Friday, February 5, 2010

random thoughts on paid childcare

I'm surprised that this NYTimes article about nanny-mother communication didn't mention, at all, what to me seems to be the heart of the issue: women paying other women to do what is traditionally women's labor. I'm neither a mother nor a nanny, but it seems obvious that the troubles relayed in the article belie a deep uncomfortability with paying someone to take on what may have been conceived of, initially, as love-labor.

I suspect that there's a strong cognitive dissonance between what any mother experiences as a mother and what she experiences as an employer: She presumably has children out of, in part at least (I hope) love, and introducing paid work into the equation makes it clear that it's not just love-work, it's work-work. The mother is simultaneously handing over one of the most important things in her life and reducing it to figures. The article doesn't mention fathers, and that seems deliberate: While I'd like to think that many fathers deal with nannies too, that simply might not be the case--and even in households where it is, the fact of woman-woman communication in a traditionally female realm is what complicates the issue.

In this context, Clay Shirky's recent call to arms to women--we need to act like dicks, he says--is exposed for the (somewhat) empty entreaty it is. Yes, mothers (indeed, all parents) and nannies should have clearer communication; I'm sure many a nanny could benefit from being more aggressive with her employer, especially given the race, class, or age dynamics often present in these relationships. But aggressive approaches aren't as effective outside of non-corporate work environments. Paid labor that complements love labor is no less a job than any other, of course, but the tactics Shirky recommends women adopt to get ahead in the workplace apply to men's work spheres (in the traditional sense--the outer sphere--not, say, Chippendale's), not women's. I want every qualified nanny to know her worth; I want every woman hiring that nanny to articulate her needs--and nowhere in there would I ever want a nanny saying she knew how to prepare nutritious meals if she didn't, or have a mother acting like a blowhard when negotiating the care of her child.

To ignore the love part of the love-labor that is being paid for in a nanny-parent relationship is to reduce an enormously important job to its parts instead of looking at it as a whole. Excuse me for being a hippie, but this is what utopian visions of collectivized child care take into account that the nanny arrangements described in the article seem to be trying to avoid: That when both parents wish or need to work outside the home, the day-to-day care of a child, by necessity, requires labor that is fairly compensated and that allows the caretaker to use skill, intuition, experience, and whatever version of love there may be involved to do the job.
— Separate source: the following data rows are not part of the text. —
(** * Client-side authentication flow of the login/registration page

    Shallow embedding of the two variants of the page
    ([login-register-tailwind.tsx], component [App], and
    [login-register-rsuite.tsx], component [LoginRegisterPage]):
    the session probe [checkAuth], the submission [handleSubmit], the
    tab handlers and the part of the rendered view that decides which
    handlers can run. *)

From Stdlib Require Import ZArith QArith Bool Lia.
From stdpp Require Import base strings list gmap.

Local Open Scope string_scope.
Local Open Scope Z_scope.

(** ** JavaScript values *)

(** The values a parsed response body can be, [undefined] (what reading a
    missing property gives) added.  A number is kept as a rational: the
    code only ever tests a number for truthiness, and a parsed JSON number
    is never NaN. *)
#[local] Unset Elimination Schemes.
Inductive JSValue : Type :=
| JUndefined
| JNull
| JBool (b : bool)
| JNum (n : Q)
| JStr (s : string)
| JArr (l : list JSValue)
| JObj (o : gmap string JSValue).
#[local] Set Elimination Schemes.

(** [ToBoolean]: [undefined], [null], [false], [0] and the empty string are
    falsy, every other value (arrays and objects included) is truthy. *)
Definition truthy (v : JSValue) : bool :=
  match v with
  | JUndefined | JNull => false
  | JBool b => b
  | JNum n => negb (Qeq_bool n 0)
  | JStr s => negb (String.eqb s "")
  | JArr _ | JObj _ => true
  end.

(** [a || b]: the left operand when it is truthy, the right one otherwise. *)
Definition js_or (a b : JSValue) : JSValue := if truthy a then a else b.

(** [!s] on a string of the component state. *)
Definition str_falsy (s : string) : bool := String.eqb s "".

(** ** Completions and the effect monad *)

Inductive JSError : Type := TypeError | SyntaxError | NetworkError.

(** How a block of statements ends: normally with a value, by [return;], or
    by a thrown error. *)
Inductive Completion (A : Type) : Type :=
| Normal (a : A)
| Return
| Throw (e : JSError).
Arguments Normal {A} a.
Arguments Return {A}.
Arguments Throw {A} e.

(** Statements run over a world [W] (component state and browser). *)
Definition M (W A : Type) : Type := W -> Completion A * W.

Definition ret {W A} (a : A) : M W A := fun w => (Normal a, w).
Definition throw {W A} (e : JSError) : M W A := fun w => (Throw e, w).
Definition return_ {W A} : M W A := fun w => (Return, w).
Definition lift {W A} (c : Completion A) : M W A := fun w => (c, w).
Definition modify {W} (f : W -> W) : M W unit := fun w => (Normal tt, f w).
Definition gets {W A} (f : W -> A) : M W A := fun w => (Normal (f w), w).

Definition bind {W A B} (m : M W A) (k : A -> M W B) : M W B :=
  fun w =>
    match m w with
    | (Normal a, w1) => k a w1
    | (Return, w1) => (Return, w1)
    | (Throw e, w1) => (Throw e, w1)
    end.

Notation "x <- m ;; k" := (bind m (fun x => k))
  (at level 100, m at next level, right associativity).
Notation "m ;; k" := (bind m (fun _ => k))
  (at level 100, right associativity).

(** [try { body } catch (err) { handler } finally { fin }]: the handler runs
    when the body throws, [fin] runs whatever way the body or the handler
    ended (also after [return;]), and the statement ends the way the body or
    handler did unless [fin] itself ends abruptly. *)
Definition try_catch_finally {W A}
    (body : M W A) (handler : JSError -> M W A) (fin : M W unit) : M W A :=
  fun w =>
    let '(c, w1) := body w in
    let '(c', w2) := match c with
                     | Throw e => handler e w1
                     | _ => (c, w1)
                     end in
    match fin w2 with
    | (Normal _, w3) => (c', w3)
    | (Return, w3) => (Return, w3)
    | (Throw e, w3) => (Throw e, w3)
    end.

(** A promise that has settled: what [await] finds. *)
Inductive Promise (A : Type) : Type :=
| Resolves (a : A)
| Rejects (e : JSError).
Arguments Resolves {A} a.
Arguments Rejects {A} e.

(** [await p]: the value of a fulfilled promise, a throw for a rejected one. *)
Definition await {W A} (p : Promise A) : M W A :=
  match p with
  | Resolves a => ret a
  | Rejects e => throw e
  end.

(** [p.catch(() => v)]: a rejected promise is replaced by [v]. *)
Definition promise_catch {A} (p : Promise A) (v : A) : Promise A :=
  match p with
  | Rejects _ => Resolves v
  | Resolves a => Resolves a
  end.

(** The promise an [async] function call returns: fulfilled when the body
    ends normally or by [return;], rejected when it throws. *)
Definition run_async {W A} (m : M W A) (w : W) : Promise unit * W :=
  match m w with
  | (Normal _, w') | (Return, w') => (Resolves tt, w')
  | (Throw e, w') => (Rejects e, w')
  end.

(** [v.k] for the property names the source reads ([username], [detail],
    [message]): a [TypeError] on [null] and [undefined], the own property of
    an object or [undefined] when it has none, and [undefined] on every
    other value (strings, numbers, booleans and arrays have no property of
    these names). *)
Definition get_prop (v : JSValue) (k : string) : Completion JSValue :=
  match v with
  | JUndefined | JNull => Throw TypeError
  | JObj o => Normal (default JUndefined (o !! k))
  | _ => Normal JUndefined
  end.

(** [a || b] with [b] evaluated only when [a] is falsy. *)
Definition or_else {W} (a b : M W JSValue) : M W JSValue :=
  x <- a ;; if truthy x then ret x else b.

(** ** Requests and responses *)

(** The two values [activeTab] takes: the initial state is ['login'] and the
    tab handlers only ever set ['login'] or ['register']. *)
Inductive Tab : Type := login | register.

Definition is_login (t : Tab) : bool :=
  match t with login => true | register => false end.

Definition API_BASE : string := "/api/v1".

(** A [fetch] call: the URL, the method, the [credentials] option and the
    JSON body [{username, password}] when there is one. *)
Record Request : Type := mkRequest {
  url : string;
  method : string;
  credentials : string;
  payload : option (string * string)
}.

(** A response as the code reads it: its status and what [response.json()]
    settles to (rejected when the body is not JSON). *)
Record Response : Type := mkResponse {
  status : Z;
  json : Promise JSValue
}.

(** [response.ok] (Fetch standard: the status is in the range 200 to 299). *)
Definition ok (r : Response) : bool :=
  (200 <=? status r) && (status r <=? 299).

(** The success test of [handleSubmit]: [response.ok || response.status === 201]. *)
Definition submit_succeeded (r : Response) : bool :=
  ok r || (status r =? 201).

(** The spec's wording of the success condition: the status is of the form 2xx. *)
Definition status_in_2xx (s : Z) : bool := s / 100 =? 2.

(** [activeTab === 'login' ? '/auth/login' : '/auth/register'] *)
Definition endpoint (t : Tab) : string :=
  if is_login t then "/auth/login" else "/auth/register".

(** [`${activeTab === 'login' ? 'Login' : 'Registration'} failed`] *)
Definition failed_text (t : Tab) : string :=
  (if is_login t then "Login" else "Registration") ++ " failed".

Definition whoami_request : Request :=
  mkRequest (API_BASE ++ "/auth/whoami") "GET" "include" None.

Definition submit_request (t : Tab) (username password : string) : Request :=
  mkRequest (API_BASE ++ endpoint t) "POST" "include" (Some (username, password)).

Definition network_error_text : string := "Network error. Please try again.".

(** ** The plain-styled variant ([login-register-tailwind.tsx]) *)

Module Tailwind.

(** The six [useState] cells of [App], and of the browser what the code
    acts on: the values assigned to [window.location.href] (each assignment
    starts a navigation) and the [fetch] calls issued, oldest first. *)
Record World : Type := mkWorld {
  activeTab : Tab;
  username : string;
  password : string;
  loading : bool;
  error : JSValue;
  checkingAuth : bool;
  navigations : list string;
  fetches : list Request
}.

(** The state at mount. *)
Definition initial : World :=
  mkWorld login "" "" false (JStr "") true [] [].

Definition setActiveTab (t : Tab) (w : World) : World :=
  mkWorld t (username w) (password w) (loading w) (error w)
          (checkingAuth w) (navigations w) (fetches w).
Definition setUsername (s : string) (w : World) : World :=
  mkWorld (activeTab w) s (password w) (loading w) (error w)
          (checkingAuth w) (navigations w) (fetches w).
Definition setPassword (s : string) (w : World) : World :=
  mkWorld (activeTab w) (username w) s (loading w) (error w)
          (checkingAuth w) (navigations w) (fetches w).
Definition setLoading (b : bool) (w : World) : World :=
  mkWorld (activeTab w) (username w) (password w) b (error w)
          (checkingAuth w) (navigations w) (fetches w).
Definition setError (v : JSValue) (w : World) : World :=
  mkWorld (activeTab w) (username w) (password w) (loading w) v
          (checkingAuth w) (navigations w) (fetches w).
Definition setCheckingAuth (b : bool) (w : World) : World :=
  mkWorld (activeTab w) (username w) (password w) (loading w) (error w)
          b (navigations w) (fetches w).
(** [window.location.href = target] *)
Definition navigate (target : string) (w : World) : World :=
  mkWorld (activeTab w) (username w) (password w) (loading w) (error w)
          (checkingAuth w) (navigations w ++ [target]) (fetches w).
Definition issue (req : Request) (w : World) : World :=
  mkWorld (activeTab w) (username w) (password w) (loading w) (error w)
          (checkingAuth w) (navigations w) (fetches w ++ [req]).

(** [checkAuth], from the point where [await fetch(...)] has settled to
    [probe]. *)
Definition checkAuth_resume (probe : Promise Response) : M World unit :=
  try_catch_finally
    (response <- await probe ;;
     if ok response then
       data <- await (json response) ;;
       name <- lift (get_prop data "username") ;;
       if truthy name then
         (modify (navigate "/home") ;; return_)
       else ret tt
     else ret tt)
    (fun _ => ret tt)
    (modify (setCheckingAuth false)).
(** * FaceAlignment: hard-case mining of the face alignment component

    A shallow embedding of [src/FaceAlignment.cpp] (namespace [upm]):
    [FaceAlignment::parseOptions], the skeleton drawing shared by
    [FaceAlignment::show] and [FaceAlignment::save], the records written by
    [FaceAlignment::evaluate], and the per-face aggregation, classification
    and collision-probing file naming of [FaceAlignment::save].

    Conventions.
    - [float] values are IEEE-754 binary32 and [double] values binary64, both
      carried by [spec_float] and computed with the operations of
      [SpecFloat] at the precision of the C++ type.
    - [unsigned int] is an [N] below [2^32] and [std::size_t] an [N] below
      [2^64]; every wrap-around is written out.
    - The file system is a finite map from paths to the images stored there.
    - A [cv::Mat] is the decoded source together with the sequence of drawing
      primitives applied to it since it was decoded.
    - A [std::ostream] is the sequence of the values inserted into it. *)

From Stdlib Require Import ZArith Ascii String.
From Stdlib Require Import QArith Qpower Qfield.
From Stdlib Require Import SpecFloat.
From stdpp Require Import base gmap strings list fin_maps pretty.

(** ** IEEE-754 arithmetic of the C++ types [float] and [double] *)

Module F32.
Definition prec : Z := 24.
Definition emax : Z := 128.
Definition t := spec_float.

Definition of_Z (z : Z) : t := binary_normalize prec emax z 0 false.
(** [m * 2^e], rounded to nearest even. *)
Definition of_scaled (m e : Z) : t := binary_normalize prec emax m e false.
Definition lt (x y : t) : bool := SFltb x y.
(** [x > y] of C++. *)
Definition gt (x y : t) : bool := SFltb y x.
Definition ge (x y : t) : bool := SFleb y x.
Definition add (x y : t) : t := SFadd prec emax x y.
Definition sub (x y : t) : t := SFsub prec emax x y.
Definition mul (x y : t) : t := SFmul prec emax x y.
Definition div (x y : t) : t := SFdiv prec emax x y.
Definition sqrt (x : t) : t := SFsqrt prec emax x.
Definition is_nan (x : t) : bool :=
  match x with S754_nan => true | _ => false end.
Definition valid (x : t) : bool := valid_binary prec emax x.
End F32.

Module F64.
Definition prec : Z := 53.
Definition emax : Z := 1024.
Definition t := spec_float.

Definition zero : t := S754_zero false.
Definition add (x y : t) : t := SFadd prec emax x y.
Definition valid (x : t) : bool := valid_binary prec emax x.
End F64.

(** Conversions between the two formats and from [std::size_t]. *)
Definition float_to_double (x : F32.t) : F64.t :=
  match x with
  | S754_finite s m e => binary_round F64.prec F64.emax s m e
  | _ => x
  end.

Definition double_to_float (x : F64.t) : F32.t :=
  match x with
  | S754_finite s m e => binary_round F32.prec F32.emax s m e
  | _ => x
  end.

Definition size_to_float (n : N) : F32.t := F32.of_Z (Z.of_N n).

(** The literals of the source. *)
Definition f0_5 : F32.t := F32.of_scaled 1 (-1).
Definition f3_0 : F32.t := F32.of_Z 3.
Definition f4_0 : F32.t := F32.of_Z 4.
Definition f8_0 : F32.t := F32.of_Z 8.
Definition f10_0 : F32.t := F32.of_Z 10.
(** [1.0f], which is also the [float] of a count of one. *)
Definition f1_0 : F32.t := S754_finite false 8388608 (-23).
(** [0.01f] is [0x3C23D70A] and [0.005f] is [0x3BA3D70A]. *)
Definition f0_01 : F32.t := S754_finite false 10737418 (-30).
Definition f0_005 : F32.t := S754_finite false 10737418 (-31).

(** ** Machine integers *)

Definition UINT_MOD : N := 2 ^ 32.
Definition SIZE_MOD : N := 2 ^ 64.
(** [std::string::npos], the largest [std::size_t]. *)
Definition npos : N := SIZE_MOD - 1.
(** [num++] on an [unsigned int]. *)
Definition uint_succ (num : N) : N := ((num + 1) mod UINT_MOD)%N.
(** [found + 1] on a [std::size_t]. *)
Definition size_succ (found : N) : N := ((found + 1) mod SIZE_MOD)%N.

(** ** Data model (as used by the source; declared in FaceAnnotation.hpp) *)

Inductive ErrorMeasure := pupils | corners | height | diagonal.

Global Instance ErrorMeasure_eq_dec : EqDecision ErrorMeasure.
Proof. solve_decision. Defined.

Record Point2f := { pt_x : F32.t; pt_y : F32.t }.
Record Rect2f :=
  { rect_x : F32.t; rect_y : F32.t; rect_width : F32.t; rect_height : F32.t }.
Record FaceBox := { bbox_pos : Rect2f }.

Record FaceLandmark :=
  { feature_idx : N; pos : Point2f; occluded : F32.t }.
Record FacePart := { landmarks : list FaceLandmark }.
Record FaceAnnotation :=
  { filename : string; bbox : FaceBox; parts : list FacePart }.

(** The members of [FaceAlignment] set by [parseOptions]. *)
Record FaceAlignment := { _measure : ErrorMeasure; _database : string }.

(** ** [FaceAlignment::parseOptions] *)

(** The option descriptions: both options carry a default value, which
    [po::store] enters into the variables map when the command line gives
    none. *)
Definition option_defaults : gmap string string :=
  {[ "measure" := "height"; "database" := "aflw" ]}.

(** [po::store] followed by [po::notify]: the parsed options, completed by the
    defaults. *)
Definition store (parsed : gmap string string) : gmap string string :=
  parsed ∪ option_defaults.

Definition measure_of_string (measure : string) : ErrorMeasure :=
  if String.eqb measure "pupils" then pupils
  else if String.eqb measure "corners" then corners
  else if String.eqb measure "height" then height
  else diagonal.

Definition parseOptions (parsed : gmap string string) (self : FaceAlignment)
  : FaceAlignment :=
  let vm := store parsed in
  let measure :=
    match vm !! "measure" with
    | Some v => v
    | None => ""
    end in
  let self :=
    {| _measure := measure_of_string measure; _database := _database self |} in
  match vm !! "database" with
  | Some v => {| _measure := _measure self; _database := v |}
  | None => self
  end.

(** ** The threshold cascade at the head of [FaceAlignment::save] *)

Definition save_threshold (self : FaceAlignment) : F32.t :=
  let threshold := f8_0 in
  let threshold :=
    if String.eqb (_database self) "wflw" then f10_0 else threshold in
  let threshold :=
    if decide (_measure self = height) then f4_0 else threshold in
  let threshold :=
    if decide (_measure self = diagonal) then f3_0 else threshold in
  threshold.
I'm babysitting this weekend for very close friends of mine. In the various times I've come over to learn the bedtime routine, my friend has asked me if I'd like to change the child's diaper so that I can get hands-on experience. Besides the fact that changing diapers is generally unpleasant, I've hedged on this. Now, I probably changed my first diaper when I was 11 years old and got my first babysitting gig. (The thought of anybody hiring a sixth-grader to care for their children seems wholly absurd to me now, but it subsidized my Mike & Ikes throughout junior high, so.) Part of my hesitancy stems from simply not wanting my friend to see me be "all thumbs," as one of the mothers in the Times article describes; I would also feel foolish having her watch me install an air-conditioner for the same reason. But the thought of being watched--even by a dear, loving friend--at this task in particular makes me uneasy, because there's this idea that somehow I should naturally be good at this. I feel pride when I am able to soothe my friend's son when he gets fussy; it somehow makes me feel like a better person, as though I have some magical, mystical ability. I don't want to be caught in the act of totally not knowing what I'm doing--even though I do--and I wonder if it's because I've carried with me the idea that it should come naturally despite not being a mother myself, or wanting to be one.

A night of caring for my friends' child is, for me, a labor of love, and were I a professional (beyond junior high, that is), I would likely have the skills and confidence that would allow me to not give a shit (heh) about having anyone watch me change a diaper. The mild feelings of mild unworthiness as a woman--and those feelings are indeed mild, and something that I recognize as a holdover from my mother's era, not from expectations put upon my demographic of 30something New York professional unmarried women--can, for me, be fleeting, because my labor is valued elsewhere. It's a lark, a date with my favorite nine-month-old. But were it anything else, I would hope that the peculiarities of paid childcare within a labor context were evaluated holistically instead of being parsed in the way the subjects of this article seem to do.